La competencia entre Apple y Samsung ya no se limita a cámaras, pantallas, procesadores o inteligencia artificial. Samsung presentó oficialmente la Galaxy Card, una tarjeta de crédito diseñada para integrarse con sus teléfonos y enfrentar de manera más directa a Apple Card.
La tarjeta comenzará a aceptar solicitudes generales el 22 de julio de 2026, aunque inicialmente estará disponible únicamente en Estados Unidos. Será emitida por Barclays US Consumer Bank y utilizará la red de Visa. Por lo tanto, Samsung no se convierte literalmente en un banco: controla la marca, la experiencia digital y los beneficios, mientras una entidad financiera regulada administra el crédito.
Hasta un 5% de devolución en compras Samsung
El principal atractivo de Galaxy Card es su esquema de recompensas. Los usuarios recibirán un 5% en efectivo por compras elegibles realizadas directamente en Samsung.com, tiendas Samsung Experience, Galaxy Store y otros servicios de la compañía.
También obtendrán un 3% cuando paguen mediante Samsung Wallet, un 2% en servicios de streaming como Netflix, Disney+ y Spotify, y un 1% en el resto de las compras. La tarjeta tendrá una versión virtual y otra física fabricada en metal, con un diseño negro y el logotipo de Samsung.
Como promoción inicial, Samsung ofrece 200 dólares adicionales a quienes gasten 2.000 dólares durante los primeros 90 días después de abrir la cuenta. También incluye un descuento del 20% en Samsung VIP Advantage, su programa de beneficios para consumidores frecuentes.
El 5% no se aplica automáticamente a cualquier compra. La tasa máxima está reservada principalmente para productos y servicios vendidos directamente por Samsung, lo que convierte la tarjeta en una herramienta para incentivar la compra de nuevos teléfonos, televisores, electrodomésticos y suscripciones dentro de su propio ecosistema.

Cómo se compara con Apple Card
Apple Card fue presentada en 2019 y también depende de socios financieros: actualmente es emitida por Goldman Sachs y utiliza la red de Mastercard. Su gestión se realiza principalmente desde la aplicación Wallet del iPhone.
La tarjeta de Apple entrega un 3% de Daily Cash en compras realizadas directamente a Apple y en determinados comercios asociados cuando se utiliza Apple Pay. El resto de los pagos mediante Apple Pay genera un 2%, mientras que las compras realizadas con la tarjeta física de titanio ofrecen un 1%.

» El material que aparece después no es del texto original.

(* ===== verification/IoTimer.v ===== *)
(** * IoTimer: the timer of an I/O object

    [EventData] of [src/io/sys/unix/mod.rs] with [add_io_timer], [del_fd] and
    [free_unused_event_data] of [src/io/sys/unix/epoll.rs], [CancelIoImpl] of
    [src/io/sys/unix/cancel.rs] and the [subscribe] of the operations under
    [src/io/sys/unix/net/].  [NetIo] says when a suspended operation is woken; this
    machine says what happens to the pointers: the entry of the timer list points
    back to the [EventData], the [EventData] keeps a handle of the entry, and both
    are taken apart by the selector, the timer, a cancellation, a waker or the drop
    of the socket.  One socket, any number of operations one after the other, any
    number of threads; the first [workers] of them are the workers. *)

From stdpp Require Import base numbers list.
From Stdlib Require Import ZArith Lia.
From S2P Require Import Prelude.

Module It.

(** A node of the timer list.  [data]: [TimerData], the pointer to the [EventData]
    or null, [None] once the value was taken; [linked]: is it in the list?  History:
    [owner], the operation that added it. *)
Record entry := En { owner : nat; data : option bool; linked : bool }.

(** How a suspension ended. *)
Inductive result := REvent | RTimedOut (e : nat) | RCanceled.
Inductive phase := Waiting | Woken (r : result) | Ended (r : result).

(** One suspension of an operation: has it a timeout, does it register for
    cancellation; the cancel bit of its coroutine and the I/O slot of its [Cancel]. *)
Record op := Op { timed : bool; cancellable : bool; canceled : bool; io_slot : bool; phase_of : phase }.

(** Who takes the coroutine out of the [EventData]: the selector, a [WaitIoWaker], or
    the [subscribe] that finds that the event has already come. *)
Inductive via := VSel | VWake | VFast.

(** Where a thread is: in [subscribe] ([U]), in one of the three bodies that deliver
    an event ([W]), in [timeout_handler] ([T]), in [cancel] ([C]), or in [del_fd]. *)
Inductive pc :=
  | AIdle
  | UAdd (k : nat) | UReplace (k e : nat) | UStore (k : nat) | UFlag (k : nat) | USetIo (k : nat) | UCheck (k : nat)
  | WFlag (v : via) | WCo (v : via) | WTimer (v : via) (k : nat) | WNull (v : via) (k e : nat)
  | WRemove (v : via) (k e : nat) | WRun (v : via) (k : nat)
  | TTimer (e : nat) | TCo (e : nat) | TRun (e k : nat)
  | CIo (k : nat) | CCo (k : nat) | CRun (k : nat)
  | DTimer | DNull (e : nat) | DPush
  | APanic.
Lemma win_kept_agent i s s' j a :
  kept i s s' -> j <> i -> agents s !! j = Some a -> agent_ok s j a -> agent_ok s' j a.
Proof.
  intros Hk Hj Ha Hok.
  assert (Hcur : forall k, current s k -> current s' k) by (intros k; unfold current; by rewrite (kp_len _ _ _ Hk)).
  assert (Hal : forall f, alone f i (agents s) -> f a = 0%Z) by (intros f H; by apply (H j)).
  assert (Hsub : forall k, insub a = 1%Z -> holds a = 1%Z \/ takes a = 1%Z -> sub_ok s k -> sub_ok s' k).
  { intros k Hin Hht (H1 & H2 & H3). split_and!; [auto| |].
    - destruct (kp_call _ _ _ Hk) as [[H4 H5]|H]; [|by rewrite H]. apply Hal in H4, H5. destruct Hht; congruence.
    - rewrite (kp_cancels _ _ _ Hk). intros Hc. destruct (kp_guard _ _ _ Hk) as [H|H]; [apply Hal in H; congruence|auto]. }
  assert (Htm : forall k, holds a = 1%Z -> timer_of s k = None -> timer_of s' k = None).
  { intros k Hh. destruct (kp_timer _ _ _ Hk) as [H|H]; [apply Hal in H; congruence|auto]. }
  assert (Hco : takes a = 1%Z -> co s' = co s).
  { intros Ht. destruct (kp_co _ _ _ Hk) as [H|H]; [apply Hal in H; congruence|done]. }
  assert (Hno : forall k, holds a = 1%Z -> no_entry s k -> no_entry s' k).
  { intros k Hh. apply (win_kept_no_entry i); [done|]. intros H. apply Hal in H. congruence. }
  assert (Hins : forall k, insub a = 1%Z -> inside s k -> inside s' k).
  { intros k Hin (H1 & H2 & H3). split_and!; [auto| |].
    - destruct (kp_present _ _ _ Hk) as [H|H]; [apply Hal in H; congruence|auto].
    - destruct (kp_guard _ _ _ Hk) as [H|H]; [apply Hal in H; congruence|auto]. }
  assert (Hex : j = timer_id -> forall e n, entries s !! e = Some n -> entries s' !! e = Some n).
  { intros -> e n Hn. destruct (kp_entries _ _ _ Hk _ _ Hn) as (n' & Hn' & _ & _ & Heq). by rewrite <- Heq by done. }
  assert (Hto : in_timeout a = true -> waiting s = true -> waiting s' = true).
  { intros Hin Hw. destruct (kp_waiting _ _ _ Hk) as [->|H]; [done|]. specialize (H j _ Hj Ha). congruence. }
  destruct a as [|k|k|k e|k|k|k err|k err|k|k|k|[k|]|[k|]|[k|] x|k st|k st|k st e|k st e|k st|k p|e|e|];
    simpl in *; rewrite ?(kp_timed _ _ _ Hk), ?(kp_cancels _ _ _ Hk), ?Hco by done; try done;
    try (destruct_and?; split_and?; by auto).
  - destruct Hok as (H1 & H2 & H3 & H4). split_and!; [auto| |done|auto].
    destruct (kp_call _ _ _ Hk) as [[_ H5]|H]; [apply Hal in H5; done|by rewrite H].
  - destruct Hok as (H1 & H2 & H3 & H4). split_and!; [by auto..|by eapply win_kept_owned|].
    destruct (kp_null _ _ _ Hk) as [H|H]; [by apply Hal in H|auto].
  - destruct Hok as (H1 & H2 & H3 & k & H4 & H5). destruct (win_kept_popped _ _ _ _ _ Hk H5 H3). eauto 10.
  - destruct Hok as (H1 & H2 & H3 & k & H4 & H5). destruct (win_kept_popped _ _ _ _ _ Hk H5 H3). eauto 10.
Qed.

Apple Card no cobra cargos anuales, por pagos atrasados, operaciones internacionales o superación del límite. También muestra dentro de Wallet cuánto interés generaría cada cantidad de pago, clasifica los gastos y permite enviar las recompensas a una cuenta Apple Cash o a una cuenta de ahorro.
Galaxy Card propone mayores recompensas en varias categorías, pero Apple ofrece una experiencia financiera más desarrollada, con herramientas familiares, financiación sin intereses para ciertos dispositivos y funciones destinadas a reducir el costo de la deuda.
El verdadero objetivo es mantener al usuario dentro del ecosistema
Estas tarjetas no buscan únicamente competir con los bancos tradicionales. Su función estratégica es aumentar la fidelidad hacia cada plataforma.
Una persona que administra sus pagos, recompensas, compras financiadas y movimientos cotidianos desde Samsung Wallet o Apple Wallet tiene más incentivos para continuar utilizando el mismo teléfono. Cambiar de marca deja de significar solamente transferir fotografías y aplicaciones: también puede implicar modificar hábitos financieros construidos durante años.
Samsung afirma que alrededor del 70% de los hogares estadounidenses posee al menos uno de sus productos y que casi un 30% cuenta con tres o más. La empresa también adelantó que su alianza con Barclays podría extenderse en el futuro hacia otros productos financieros.

Más control, pero también más consumo
Integrar una tarjeta con el teléfono puede facilitar el seguimiento de gastos, reducir la dependencia de aplicaciones bancarias poco intuitivas y mejorar la seguridad de los pagos. Sin embargo, las recompensas no representan dinero completamente gratuito.
Los porcentajes más elevados están diseñados para estimular el consumo dentro de las propias marcas. Un 5% de devolución puede parecer atractivo al comprar un nuevo Galaxy, pero no compensa una compra innecesaria ni los intereses generados si el saldo no se paga completamente.
La Galaxy Card confirma que la próxima batalla entre Apple y Samsung no ocurrirá solamente en las tiendas de electrónica. Ambas quieren que sus dispositivos se conviertan en la puerta de entrada a las compras, los pagos y la administración cotidiana del dinero.